The third tab presents the change in the relative share of fossil fuel consumption by fuel type on a percentage basis, calculated using equivalent energy content (Btu). This highlights changes in the relative market shares of coal, natural gas, and petroleum. Coal increased its share of total fossil fuel consumption at the expense of natural gas in the Central and West regions. In the Northeast and MidAtlantic, natural gas increased its share of total fossil fuel consumption at the expense of coal. In the Southeast, Florida, and Texas, the shares of both coal and natural gas remained relatively flat compared to last August.
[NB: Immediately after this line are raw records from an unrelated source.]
(* ===== verification/Stdutil.v ===== *)
(** * Ordered containers

    groups.c keeps its groups, their daemons and their members in skip lists of
    libstdutil, which is not in the repository.  A skip list is seen as the
    sequence an iterator goes through from [stdskl_begin] to the end, an iterator
    as a position in it; [Stdutil] has the calls that search and insert, and
    [StdutilLaws] what their documentation promises on a sequence that is sorted.
    What is inserted where an equal key is already present is left open.

    An element is a pointer to an object whose first field is its key; writing
    the object through the pointer changes the element where it stands. *)

From S2P Require Import Prelude.
From Stdlib Require Import Sorted.

(** A C comparison function: the sign of the result counts. *)
Class KeyOrder {K} (cmp : K -> K -> Z) : Prop := {
  cmp_refl x : cmp x x = 0;
  cmp_anti x y : cmp x y < 0 <-> 0 < cmp y x;
  cmp_trans x y z : cmp x y <= 0 -> cmp y z <= 0 -> cmp x z <= 0
}.

Section Order.
Context {K : Type} (cmp : K -> K -> Z) `{!KeyOrder cmp}.

Lemma cmp_sym0 x y : cmp x y = 0 -> cmp y x = 0.
Proof. pose proof (cmp_anti x y). pose proof (cmp_anti y x). lia. Qed.
Lemma cmp_eq_l x y z : cmp x y = 0 -> (cmp x z < 0 <-> cmp y z < 0).
Proof.
  intros H. pose proof (cmp_sym0 _ _ H).
  pose proof (cmp_anti x z). pose proof (cmp_anti y z).
  pose proof (cmp_trans z x y). pose proof (cmp_trans z y x). lia.
Qed.
Lemma cmp_eq_r x y z : cmp x y = 0 -> (cmp z x < 0 <-> cmp z y < 0).
Proof.
  intros H. pose proof (cmp_sym0 _ _ H).
  pose proof (cmp_anti z x). pose proof (cmp_anti z y).
  pose proof (cmp_trans x y z). pose proof (cmp_trans y x z). lia.
Qed.
Lemma cmp_lt_trans x y z : cmp x y < 0 -> cmp y z < 0 -> cmp x z < 0.
Proof.
  intros H1 H2. pose proof (cmp_trans x y z). pose proof (cmp_anti x z).
  pose proof (cmp_anti y z). pose proof (cmp_anti x y).
  pose proof (cmp_trans z x y). pose proof (cmp_anti z y). pose proof (cmp_sym0 x z). lia.
Qed.
End Order.

Class Stdutil := {
  (** [stdskl_put(&l, NULL, &x, NULL, STDFALSE)], and the same with a hint *)
  stdskl_put : forall {K A}, (K -> K -> Z) -> (A -> K) -> A -> list A -> list A;
  (** [stdskl_find(&l, &it, &k)]: [None] is the end of the list *)
  stdskl_find : forall {K A}, (K -> K -> Z) -> (A -> K) -> K -> list A -> option nat;
  (** [stdskl_insert_seq(&l, .., b, e, STDTRUE)] *)
  stdskl_insert_seq : forall {K A}, (K -> K -> Z) -> (A -> K) -> list A -> list A -> list A
}.

(** ** The reference: a sorted list with one element for a key *)

Section Sorted.
Context {K A : Type} (cmp : K -> K -> Z) (key : A -> K).

Definition before (x y : A) : Prop := cmp (key x) (key y) < 0.
Definition skl_sorted : list A -> Prop := StronglySorted before.

(** No element has the key [k]. *)
Definition fresh (k : K) (l : list A) : Prop := Forall (fun y => cmp k (key y) <> 0) l.

Fixpoint skl_insert (x : A) (l : list A) : list A :=
  match l with
  | [] => [x]
  | y :: l' => if cmp (key x) (key y) <? 0 then x :: l else y :: skl_insert x l'
  end.

Fixpoint skl_find (k : K) (l : list A) : option nat :=
  match l with
  | [] => None
  | y :: l' => if cmp k (key y) =? 0 then Some O else S <$> skl_find k l'
  end.

Lemma skl_insert_perm x l : skl_insert x l ≡ₚ x :: l.
Proof.
  induction l as [|y l IH]; cbn; [done|]. destruct (_ <? _); [done|].
  rewrite IH. apply Permutation_swap.
Qed.

Lemma skl_find_Some k l i :
  skl_find k l = Some i -> exists y, l !! i = Some y /\ cmp k (key y) = 0.
Proof.
  revert i. induction l as [|y l IH]; intros i; cbn; [done|].
  destruct (Z.eqb_spec (cmp k (key y)) 0).
  - intros [= <-]. by exists y.
  - destruct (skl_find k l) as [j|]; [|done]. cbn. intros [= <-]. by apply IH.
Qed.

Lemma skl_find_None k l : skl_find k l = None <-> fresh k l.
Proof.
  unfold fresh. induction l as [|y l IH]; cbn; [by split|].
  rewrite Forall_cons, <- IH. destruct (Z.eqb_spec (cmp k (key y)) 0).
  - split; [done|]. intros [H _]. done.
  - destruct (skl_find k l); cbn; split; try done; by intros [_ ?].
Qed.

Context `{!KeyOrder cmp}.

Lemma skl_insert_sorted x l :
  skl_sorted l -> fresh (key x) l -> skl_sorted (skl_insert x l).
Proof.
  intros Hs Hf. induction Hs as [|y l Hs IH Hall]; cbn.
  { repeat constructor. }
  apply Forall_cons in Hf as [Hne Hf].
  destruct (Z.ltb_spec (cmp (key x) (key y)) 0) as [Hlt|Hge].
  - constructor; [by constructor|]. constructor; [done|].
    eapply Forall_impl; [apply Hall|]. intros z Hz. unfold before in *.
    by eapply cmp_lt_trans.
  - constructor; [by apply IH|]. rewrite skl_insert_perm. constructor; [|done].
    unfold before. apply (cmp_anti (key y) (key x)). lia.
Qed.

(** In a sorted list a key is found where it is. *)
Lemma skl_find_lookup l i y k :
  skl_sorted l -> l !! i = Some y -> cmp k (key y) = 0 -> skl_find k l = Some i.
Proof.
  intros Hs. revert i. induction Hs as [|z l Hs IH Hall]; intros i Hi Hk; [done|].
  cbn. destruct i as [|i]; cbn in Hi.
  - injection Hi as ->. by rewrite Hk.
  - rewrite (IH i Hi Hk). cbn. destruct (Z.eqb_spec (cmp k (key z)) 0) as [Hz|]; [exfalso|done].
    rewrite Forall_lookup in Hall. specialize (Hall i y Hi). unfold before in Hall.
    apply (cmp_eq_l cmp _ _ (key y) (cmp_sym0 cmp _ _ Hz)) in Hall. lia.
Qed.

Lemma skl_sorted_delete l i : skl_sorted l -> skl_sorted (delete i l).
Proof.
  unfold skl_sorted. intros Hs. revert i.
  induction Hs as [|z l Hs IH Hall]; intros [|i]; cbn; [constructor|constructor|done|].
  constructor; [apply IH|]. by apply Forall_delete.
Qed.

(** An element rewritten with the same key. *)
Lemma skl_sorted_alter l i f :
  (forall y, l !! i = Some y -> cmp (key y) (key (f y)) = 0) ->
  skl_sorted l -> skl_sorted (alter f i l).
Proof.
  unfold skl_sorted. intros Hf Hs. revert i Hf.
  induction Hs as [|z l Hs IH Hall]; intros [|i] Hf; cbn; [constructor|constructor| |].
  - constructor; [done|]. eapply Forall_impl; [apply Hall|]. intros y Hy. unfold before in *.
    by apply (cmp_eq_l cmp _ _ (key y) (Hf z eq_refl)).
  - constructor; [by apply IH|]. apply Forall_lookup. intros j y.
    destruct (decide (j = i)) as [->|Hj].
    + rewrite list_lookup_alter_eq. destruct (l !! i) as [w|] eqn:Hw; [|done].
      intros [= <-]. rewrite Forall_lookup in Hall. specialize (Hall i w Hw). unfold before in *.
      by apply (cmp_eq_r cmp _ _ (key z) (Hf w Hw)).
    + rewrite list_lookup_alter_ne by done. rewrite Forall_lookup in Hall. apply Hall.
Qed.

Lemma skl_sorted_filter l (P : A -> Prop) `{!forall x, Decision (P x)} :
  skl_sorted l -> skl_sorted (filter P l).
Proof.
  unfold skl_sorted. intros Hs. induction Hs as [|z l Hs IH Hall]; [constructor|].
  rewrite filter_cons. case_decide; [|done]. constructor; [done|].
  rewrite Forall_forall in *. intros x [_ Hx]%list_elem_of_filter. by apply Hall.
Qed.
End Sorted.

Class StdutilLaws (U : Stdutil) : Prop := {
  put_fresh K A (cmp : K -> K -> Z) `{!KeyOrder cmp} (key : A -> K) x l :
    skl_sorted cmp key l -> fresh cmp key (key x) l ->
    stdskl_put cmp key x l = skl_insert cmp key x l;
  find_sorted K A (cmp : K -> K -> Z) `{!KeyOrder cmp} (key : A -> K) k l :
    skl_sorted cmp key l -> stdskl_find cmp key k l = skl_find cmp key k l;
  insert_seq_sorted K A (cmp : K -> K -> Z) `{!KeyOrder cmp} (key : A -> K) l :
    skl_sorted cmp key l -> stdskl_insert_seq cmp key l [] = l
}.

(** ** Sorted lists are such containers. *)

#[export] Instance list_stdutil : Stdutil := {|
  stdskl_put K A cmp key x l := skl_insert cmp key x l;
  stdskl_find K A cmp key k l := skl_find cmp key k l;
  stdskl_insert_seq K A cmp key seq l := foldl (fun l x => skl_insert cmp key x l) l seq |}.

Lemma insert_seq_nil {K A} (cmp : K -> K -> Z) (key : A -> K) `{!KeyOrder cmp} l acc :
  skl_sorted cmp key (acc ++ l) ->
  foldl (fun l x => skl_insert cmp key x l) acc l = acc ++ l.
Proof.
  revert acc. induction l as [|x l IH]; intros acc Hs; cbn; [by rewrite app_nil_r|].
  assert (skl_insert cmp key x acc = acc ++ [x]) as ->.
  { clear IH. induction acc as [|y acc IH]; cbn in *; [done|].
    inversion Hs as [|?? Hs' Hall]; subst. rewrite Forall_app in Hall.
    destruct Hall as [_ Hx]. apply Forall_cons in Hx as [Hyx _]. unfold before in Hyx.
    apply (cmp_anti (key y) (key x)) in Hyx.
    destruct (Z.ltb_spec (cmp (key x) (key y)) 0); [lia|]. by rewrite IH. }
  rewrite IH; rewrite <- app_assoc; done.
Qed.

#[export] Instance list_stdutil_laws : StdutilLaws list_stdutil.
Proof.
  split; [done|done|]. intros K A cmp ? key l Hs. cbn. by apply (insert_seq_nil cmp key l []).
Qed.

(** ** Names: null-terminated strings in a buffer *)

(** [strncmp(a, b, n)]; the bytes past the end of a buffer read as 0. *)
Fixpoint strncmp (n : nat) (a b : list Z) : Z :=
  match n with
  | O => 0
  | S n =>
      let x := default 0 (head a) in let y := default 0 (head b) in
      if negb (x =? y) then x - y else if x =? 0 then 0 else strncmp n (tail a) (tail b)
  end.

#[export] Instance strncmp_order n : KeyOrder (strncmp n).
Proof.
  split.
  - induction n as [|n IH]; intros x; cbn; [done|]. rewrite Z.eqb_refl. cbn.
    case_match; [done|]. apply IH.
  - induction n as [|n IH]; intros x y; cbn; [lia|].
    generalize (default 0 (head x)) (default 0 (head y)). intros a b.
    destruct (Z.eqb_spec a b) as [Hab|], (Z.eqb_spec b a); try lia; cbn; [|lia].
    rewrite Hab. destruct (b =? 0); [lia|apply IH].
  - induction n as [|n IH]; intros x y z; cbn; [lia|].
    generalize (default 0 (head x)) (default 0 (head y)) (default 0 (head z)). intros a b c.
    destruct (Z.eqb_spec a b) as [Hab|], (Z.eqb_spec b c) as [Hbc|], (Z.eqb_spec a c);
      cbn; try lia.
    rewrite Hab, Hbc. destruct (c =? 0); [lia|]. apply IH.
Qed.

(** Strings whose null is not among the bytes: no difference is equality. *)
Lemma strncmp_same n a b : 0 ∉ a -> 0 ∉ b -> (length a <= n)%nat -> (length b <= n)%nat ->
  strncmp n a b = 0 <-> a = b.
Proof.
  revert a b. induction n as [|n IH]; intros a b Ha Hb La Lb; cbn [strncmp].
  { destruct a, b; cbn in *; [done|lia|lia|lia]. }
  destruct a as [|x a], b as [|y b]; cbn [head tail default]; try done.
  - apply not_elem_of_cons in Hb as [Hy _]. split; [|done]. cbn -[Z.eqb Z.sub].
    destruct (Z.eqb_spec 0 y) as [|Hne]; cbn -[Z.eqb Z.sub]; [congruence|intros; exfalso; lia].
  - apply not_elem_of_cons in Ha as [Hx _]. split; [|done]. cbn -[Z.eqb Z.sub].
    destruct (Z.eqb_spec x 0) as [|Hne]; cbn -[Z.eqb Z.sub]; [congruence|intros; exfalso; lia].
  - apply not_elem_of_cons in Ha as [Hx Ha], Hb as [Hy Hb]. cbn -[Z.eqb Z.sub] in *.
    destruct (Z.eqb_spec x y) as [->|Hne]; cbn -[Z.eqb Z.sub]; [|split; [intros; exfalso; lia|congruence]].
    destruct (Z.eqb_spec y 0); [congruence|]. rewrite IH by (done || lia).
    split; [by intros ->|by intros [= ->]].
Qed.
The fourth tab presents the change in coal and natural gas consumption on an energy content basis between August 2013 and August 2014 by region. Once again, the changes in total coal and natural gas consumption were very similar to the changes seen in total coal and natural gas net generation in each region.

Fossil fuel prices




To gain some insight into the changing pattern of consumption of fossil fuels over the past year, we look at relative monthly average fuel prices. A common way to compare fuel prices is on an equivalent $ / MMBtu basis as shown in the chart above. For the second consecutive month, the price of natural gas at Henry Hub decreased from the previous month, going from $4.14 / MMBtu in July 2014 to $4.01 / MMBtu in August 2014. The natural gas price for New York City (Transco Zone 6 NY) decreased for the seventh consecutive month, going from $2.73 / MMBtu in July 2014 to $2.50 / MMBtu in August 2014. Like many natural gas prices in the Northeast, the New York City natural gas price is now well below the price of natural gas at Henry Hub. This is mainly due to the growth of natural gas coming out of the Marcellus region and a slight increase in pipeline capacity to the Northeast.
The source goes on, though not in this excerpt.